[Input data Boundary: Start]
(* ===== verification/YieldedFree.v ===== *)
(** * Freeing the yielded blocks of a process: [free_yielded_proc] ([region.c]) *)
From S2P Require Import Prelude StateM DList Avl Region RegionOps RegionSlot Yielded YieldedInv.
Open Scope Z_scope.

Section free.
Context {W RT YT : Type} `{!Cmp64} `{!Avl Z nat RT} `{!Avl block_id nat YT} `{!AvlOk block_id nat YT}
  `{!VmHdr} `{!VmServer W RT YT} `{!MemOk W RT YT}.
Implicit Types (s : vm W RT YT) (l : list nat).

(** Giving back the memory of some nodes, in order. *)
Definition release_node (m : gmap nat yielded_t) (w : W) (p : nat) : W :=
  match m !! p with
  | Some n => release (ABS2CLICK (physaddr n)) (pages n) w
  | None => w
  end.

Lemma release_ext (m m' : gmap nat yielded_t) l w : (forall p, p ∈ l -> payload <$> m' !! p = payload <$> m !! p) ->
  foldl (release_node m') w l = foldl (release_node m) w l.
Proof.
  revert w. induction l as [|p l IH]; intros w Hl; [done|]. simpl. rewrite IH by set_solver. f_equal.
  specialize (Hl p ltac:(set_solver)). unfold release_node. destruct (m' !! p) as [a|], (m !! p) as [b|]; [|done..].
  by injection Hl as _ -> ->.
Qed.


(** The blocks of the owner [e], and the others. *)
Definition mine s (e : Z) l : list nat := filter (fun p => owner_of (nodes s) p = Some e) l.
Definition others s (e : Z) l : list nat := filter (fun p => owner_of (nodes s) p <> Some e) l.

(** The state [s] of the blocks [l] without the blocks [gone] of [e]. *)
Record thinned s l e (gone : list nat) s' : Prop := Thinned {
  th_inv : yielded_inv s' (filter (fun p => p ∉ gone) l);
  th_gone : NoDup gone /\ forall p, p ∈ gone -> p ∈ mine s e l;
  th_nodes : forall p, p ∉ gone -> payload <$> nodes s' !! p = payload <$> nodes s !! p;
  th_world : world s' = foldl (release_node (nodes s)) (world s) gone;
  th_memory : same_memory s s'
}.

Lemma same_memory_trans s1 s2 s3 : same_memory s1 s2 -> same_memory s2 s3 -> same_memory s1 s3.
Proof.
  intros (H1 & H2 & H3 & H4) (H5 & H6 & H7 & H8). split_and!; [congruence..|].
  intros k. destruct (H4 k), (H8 k). split; congruence.
Qed.

Lemma thinned_refl s l e : yielded_inv s l -> thinned s l e [] s.
Proof.
  intros Hinv. split; try done.
  - rewrite filter_all; [done|]. apply Forall_forall. intros p _. apply not_elem_of_nil.
  - split; [constructor|]. by intros p ?%elem_of_nil.
Qed.

Lemma payload_owner s s' p : payload <$> nodes s' !! p = payload <$> nodes s !! p -> owner_of (nodes s') p = owner_of (nodes s) p.
Proof.
  unfold owner_of. intros Hp. destruct (nodes s' !! p) as [a|], (nodes s !! p) as [b|]; cbn in Hp; [|done..].
  injection Hp as Hid _ _. cbn. by rewrite Hid.
Qed.

Lemma filter_gone_split x gone l : NoDup l -> x ∈ l -> x ∉ gone -> exists l1 l2,
  filter (fun p => p ∉ gone) l = l1 ++ x :: l2 /\ filter (fun p => p ∉ gone ++ [x]) l = l1 ++ l2.
Proof.
  intros Hnd Hx Hg. apply list_elem_of_split in Hx as (a & b & ->).
  exists (filter (fun p => p ∉ gone) a), (filter (fun p => p ∉ gone) b).
  apply NoDup_app in Hnd as (_ & Ha & Hb). apply NoDup_cons in Hb as [Hb _].
  assert (Hsame : forall c : list nat, x ∉ c -> filter (fun p => p ∉ gone ++ [x]) c = filter (fun p => p ∉ gone) c).
  { induction c as [|y c IH]; intros Hc; [done|]. rewrite !filter_cons. rewrite IH by set_solver.
    destruct (decide (y ∉ gone)) as [Hy|Hy].
    - rewrite decide_True; [done|]. set_solver.
    - rewrite decide_False; [done|]. set_solver. }
  rewrite !filter_app, !filter_cons. rewrite (decide_True (P := x ∉ gone)) by done. rewrite decide_False by set_solver.
  split; [done|]. f_equal; apply Hsame; [|done]. intros Hin. apply (Ha x Hin). by left.
Qed.

(** One block of [e] is freed. *)
Lemma thinned_step s l e gone s1 x n : yielded_inv s l -> thinned s l e gone s1 -> nodes s1 !! x = Some n -> owner (id n) = e ->
  wp (freeyieldednode x true) s1 (fun r s2 => r = VM_PAGE_SIZE /\ thinned s l e (gone ++ [x]) s2 /\
    (forall p, p <> x -> payload <$> nodes s2 !! p = payload <$> nodes s1 !! p) /\ nodes s2 !! x = None /\
    vm_yielded_blocks s2 (yielded_hash (id n)) = avl_remove (id n) (vm_yielded_blocks s1 (yielded_hash (id n)))).
Proof.
  intros Hinv [Hi [Hnd Hg] Hn Hw Hm] Hx He. pose proof (yi_dom _ _ Hi x ltac:(eauto)) as Hxl.
  apply list_elem_of_filter in Hxl as [Hxg Hxl].
  destruct (filter_gone_split x gone l) as (l1 & l2 & E1 & E2); [by destruct (yi_chain _ _ Hinv)|done|done|].
  rewrite E1 in Hi. eapply wp_mono; [by apply (freeyieldednode_exact s1 l1 x l2 n true)|].
  intros r s2 (-> & Hi2 & Hpay & Hw2 & Hm2 & Hgone & Htree). split; [done|]. split; [|done]. split.
  - by rewrite E2.
  - split.
    + apply NoDup_app. split; [done|]. split; [|apply NoDup_singleton]. by intros p Hp ->%list_elem_of_singleton.
    + intros p [Hp| ->%list_elem_of_singleton]%elem_of_app; [by apply Hg|]. apply list_elem_of_filter. split; [|done].
      rewrite <- (payload_owner _ _ _ (Hn x Hxg)). unfold owner_of. rewrite Hx. cbn. by rewrite He.
  - intros p Hp. rewrite Hpay by set_solver. apply Hn. set_solver.
  - rewrite foldl_app, Hw2, <- Hw. cbn. unfold release_node. specialize (Hn x Hxg). rewrite Hx in Hn.
    destruct (nodes s !! x) as [n0|]; [|done]. by injection Hn as _ -> ->.
  - by eapply same_memory_trans.
Qed.

(** What the tree of a bucket holds. *)
Lemma bucket_node s l h k p : yielded_inv s l -> (k, p) ∈ avl_elems (vm_yielded_blocks s h) ->
  exists n, nodes s !! p = Some n /\ id n = k /\ yielded_hash k = h.
Proof.
  intros Hinv Hin. apply (yi_back _ _ Hinv). rewrite avl_search_elems. apply list_eq_at_Some; [apply avl_ordered|done].
Qed.

Lemma node_bucket s l p n : yielded_inv s l -> nodes s !! p = Some n ->
  (id n, p) ∈ avl_elems (vm_yielded_blocks s (yielded_hash (id n))).
Proof.
  intros Hinv Hp. pose proof (yi_found _ _ Hinv p n Hp) as Hs. rewrite avl_search_elems in Hs.
  by apply list_eq_at_Some in Hs; [|apply avl_ordered].
Qed.

Lemma u32_add_idemp a b : u32 (u32 a + b) = u32 (a + b).
Proof. apply Z.add_mod_idemp_l. done. Qed.

(** The total that is reported. *)
Definition freed_bytes (gone : list nat) : Z := u32 (Z.of_nat (length gone) * VM_PAGE_SIZE).

Lemma freed_bytes_snoc gone x : u32 (freed_bytes gone + VM_PAGE_SIZE) = freed_bytes (gone ++ [x]).
Proof. unfold freed_bytes. rewrite u32_add_idemp, length_app. f_equal. cbn. lia. Qed.

(** The loop over one tree, whose entries before the iterator are not of [e]. *)
Lemma free_bucket_spec s l e h : yielded_inv s l -> forall rest kept gone s1 fuel,
  thinned s l e gone s1 -> avl_elems (vm_yielded_blocks s1 h) = kept ++ rest ->
  (forall x, x ∈ kept -> owner x.1 <> e) -> (length rest < fuel)%nat ->
  wp (free_bucket fuel h e (head rest) (freed_bytes gone)) s1 (fun r s2 => exists gone',
    r = freed_bytes gone' /\ thinned s l e gone' s2 /\ (forall p, p ∈ gone -> p ∈ gone') /\
    forall p n, nodes s2 !! p = Some n -> yielded_hash (id n) = h -> owner (id n) <> e).
Proof.
  intros Hinv. induction rest as [|[k yb] rest IH]; intros kept gone s1 [|fuel] Hth Hel Hk Hf; cbn in Hf; try lia; cbn [free_bucket head].
  { apply wp_ret. exists gone. split_and!; try done. intros p n Hp Hh Ho.
    pose proof (node_bucket s1 _ p n (th_inv _ _ _ _ _ Hth) Hp) as Hin. rewrite Hh, Hel, app_nil_r in Hin. by apply (Hk _ Hin). }
  destruct (bucket_node s1 _ h k yb (th_inv _ _ _ _ _ Hth)) as (n & Hn & Hid & Hh); [rewrite Hel; apply elem_of_app; right; by left|].
  pose proof (avl_ordered (vm_yielded_blocks s1 h)) as Hord. rewrite Hel in Hord.
  apply wp_bind. eapply wp_done; [by apply get_node_done|]. unfold get_bucket.
  apply wp_bind, wp_bind, wp_gets, wp_ret. rewrite avl_gt_elems, Hel, (list_gt_at _ _ _ _ Hord). case_decide as Ho.
  { apply (IH (kept ++ [(k, yb)])); [done|by rewrite <- app_assoc| |lia].
    intros x [Hx| ->%list_elem_of_singleton]%elem_of_app; [by apply Hk|]. cbn. by rewrite <- Hid. }
  apply wp_bind. eapply wp_mono; [by apply (thinned_step s l e gone s1 yb n)|].
  intros r s2 (-> & Hth2 & Hpay & Hgone & Htree). rewrite Hid, Hh in Htree.
  assert (Hel2 : avl_elems (vm_yielded_blocks s2 h) = kept ++ rest) by (by rewrite Htree, avl_remove_elems, Hel, list_del_at).
  destruct rest as [|[k' yb'] rest]; cbn [head].
  - apply wp_ret. exists (gone ++ [yb]). rewrite (freed_bytes_snoc gone yb). split; [done|]. split; [done|]. split; [intros q Hq; apply elem_of_app; by left|].
    intros p n2 Hp Hh2 Ho2. pose proof (node_bucket s2 _ p n2 (th_inv _ _ _ _ _ Hth2) Hp) as Hin.
    rewrite Hh2, Hel2, app_nil_r in Hin. by apply (Hk _ Hin).
  - destruct (bucket_node s2 _ h k' yb' (th_inv _ _ _ _ _ Hth2)) as (n' & Hn' & Hid' & _); [rewrite Hel2; apply elem_of_app; right; by left|].
    apply wp_bind. eapply wp_done; [by apply get_node_done|]. rewrite Hid'.
    apply wp_bind, wp_bind, wp_gets, wp_ret. apply wp_bind, wp_asserts.
    { rewrite avl_search_elems. apply list_eq_at_Some; [apply avl_ordered|]. rewrite Hel2. apply elem_of_app. right. by left. }
    rewrite (freed_bytes_snoc gone yb). eapply wp_mono; [apply (IH kept (gone ++ [yb])); [done|done|done|cbn in *; lia]|].
    intros r s3 (gone' & -> & Hth3 & Hsub & Hno). exists gone'. split_and!; try done. set_solver.
Qed.

(** A block in [s2] was there before. *)
Lemma thinned_node s l e gone s1 p n : thinned s l e gone s1 -> nodes s1 !! p = Some n ->
  p ∉ gone /\ exists n0, nodes s !! p = Some n0 /\ id n0 = id n.
Proof.
  intros Hth Hp. pose proof (yi_dom _ _ (th_inv _ _ _ _ _ Hth) p ltac:(eauto)) as Hin.
  apply list_elem_of_filter in Hin as [Hg _]. split; [done|]. pose proof (th_nodes _ _ _ _ _ Hth p Hg) as Hpay.
  rewrite Hp in Hpay. destruct (nodes s !! p) as [n0|]; [|done]. exists n0. split; [done|]. by injection Hpay as -> _ _.
Qed.

Lemma hash_range i : 0 <= yielded_hash i < YIELD_HASHSIZE.
Proof. unfold yielded_hash. by apply Z.mod_pos_bound. Qed.

(** The loop over the trees: those below [h] hold no block of [e]. *)
Lemma free_buckets_spec s l k vp : yielded_inv s l -> procs s !! k = Some vp ->
  forall fuel h gone s1, Z.of_nat fuel + h = YIELD_HASHSIZE -> 0 <= h -> thinned s l (vm_endpoint vp) gone s1 ->
  (forall p n, nodes s1 !! p = Some n -> yielded_hash (id n) < h -> owner (id n) <> vm_endpoint vp) ->
  wp (free_buckets fuel k h (freed_bytes gone)) s1 (fun r s2 => exists gone', r = freed_bytes gone' /\
    thinned s l (vm_endpoint vp) gone' s2 /\ forall p n, nodes s2 !! p = Some n -> owner (id n) <> vm_endpoint vp).
Proof.
  intros Hinv Hk. induction fuel as [|fuel IH]; intros h gone s1 Hfu Hh Hth Hlow; cbn [free_buckets].
  { apply wp_ret. exists gone. split_and!; try done. intros p n Hp. apply (Hlow p n Hp). pose proof (hash_range (id n)). lia. }
  destruct (th_memory _ _ _ _ _ Hth) as (_ & _ & _ & Hpr). destruct (Hpr k) as [_ Hep]. rewrite Hk in Hep.
  destruct (procs s1 !! k) as [vp1|] eqn:Hk1; [|done]. injection Hep as Hep.
  apply wp_bind, (wp_get_proc _ _ vp1); [done|]. case_decide as Hy.
  - unfold get_bucket. apply wp_bind, wp_bind, wp_gets, wp_ret. rewrite Hep, avl_least_elems. apply wp_bind.
    eapply wp_mono; [apply (free_bucket_spec s l (vm_endpoint vp) h Hinv _ [] gone s1); [done|done|by intros x ?%elem_of_nil|lia]|].
    intros r s2 (gone' & -> & Hth2 & Hsub & Hno). apply IH; [lia|lia|done|].
    intros p n Hp Hlt Ho. destruct (decide (yielded_hash (id n) = h)) as [Heq|Hne]; [by apply (Hno p n)|].
    destruct (thinned_node _ _ _ _ _ _ _ Hth2 Hp) as (Hg & n0 & Hn0 & Hid0).
    assert (Hg1 : p ∉ gone) by (intros Hin; by apply Hg, Hsub).
    pose proof (th_nodes _ _ _ _ _ Hth p Hg1) as Hpay. rewrite Hn0 in Hpay. destruct (nodes s1 !! p) as [n1|] eqn:E1; [|done].
    injection Hpay as Hid1 _ _. apply (Hlow p n1 E1); rewrite Hid1, Hid0; [lia|done].
  - apply wp_ret. exists gone. split_and!; try done. intros p n Hp Ho.
    pose proof (yi_count _ _ (th_inv _ _ _ _ _ Hth) k vp1 Hk1) as Hc. rewrite Hep in Hc.
    assert (p ∈ filter (fun q => owner_of (nodes s1) q = Some (vm_endpoint vp)) (filter (fun p => p ∉ gone) l)) as Hin.
    { apply list_elem_of_filter. split; [unfold owner_of; rewrite Hp; cbn; by rewrite Ho|]. apply (yi_dom _ _ (th_inv _ _ _ _ _ Hth)). eauto. }
    unfold owned in Hc. destruct (filter (fun q => owner_of _ q = _) _); [by apply elem_of_nil in Hin|]. cbn in Hc. lia.
Qed.

(** [free_yielded_proc] frees exactly the blocks of the process: the others stay,
    in their order in the chain. *)
Lemma free_yielded_proc_spec s l k vp : yielded_inv s l -> procs s !! k = Some vp ->
  wp (free_yielded_proc k) s (fun r s' => yielded_inv s' (others s (vm_endpoint vp) l) /\ same_memory s s' /\
    exists gone, gone ≡ₚ mine s (vm_endpoint vp) l /\ r = freed_bytes gone /\
      world s' = foldl (release_node (nodes s)) (world s) gone).
Proof.
  intros Hinv Hk. unfold free_yielded_proc. change 0 with (freed_bytes []) at 2.
  eapply wp_mono; [apply (free_buckets_spec s l k vp Hinv Hk); [unfold YIELD_HASHSIZE; lia|done|by apply thinned_refl|]|].
  { intros p n Hp Hlt. pose proof (hash_range (id n)). lia. }
  intros r s' (gone & -> & Hth & Hno). assert (Hth' := Hth). destruct Hth' as [Hi [Hnd Hg] Hn Hw Hm].
  assert (Hall : forall p, p ∈ l -> p ∉ gone <-> owner_of (nodes s) p <> Some (vm_endpoint vp)).
  { intros p Hp. split.
    - intros Hpg Ho. rewrite <- (payload_owner _ _ _ (Hn p Hpg)) in Ho. unfold owner_of in Ho.
      apply fmap_Some in Ho as (n & Hpn & Ho). by apply (Hno p n Hpn).
    - intros Ho Hpg. apply Ho. by apply Hg, list_elem_of_filter in Hpg as [? _]. }
  split; [|split; [done|]].
  - assert (E : filter (fun p => p ∉ gone) l = others s (vm_endpoint vp) l); [|by rewrite <- E].
    unfold others. clear -Hall. induction l as [|p l IH]; [done|]. rewrite !filter_cons, IH by (intros q Hq; apply Hall; by right).
    destruct (decide (p ∉ gone)) as [H1|H1]; [rewrite decide_True|rewrite decide_False]; try done; by rewrite <- Hall by by left.
  - exists gone. split_and!; try done. apply NoDup_Permutation; [done| |].
    + apply NoDup_filter. by destruct (yi_chain _ _ Hinv).
    + intros p. split; [apply Hg|]. intros [Ho Hp]%list_elem_of_filter. destruct (decide (p ∈ gone)) as [|Hpg]; [done|].
      by apply Hall in Hpg.
Qed.

(** A process without blocks. *)
Lemma free_yielded_proc_none s k vp : procs s !! k = Some vp -> vm_yielded vp = 0 -> free_yielded_proc k s = Done (0, s).
Proof.
  intros Hk Hy. unfold free_yielded_proc. destruct (Z.to_nat YIELD_HASHSIZE) eqn:E; [done|]. cbn [free_buckets].
  rewrite (bind_done _ _ _ _ _ (get_proc_done _ _ _ Hk)). by rewrite decide_False by lia.
Qed.
End free.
[Input data Boundary: End]
About this task. Among the entries, how many lines contain the word "injection"? Give the number alone.

Answer box. 6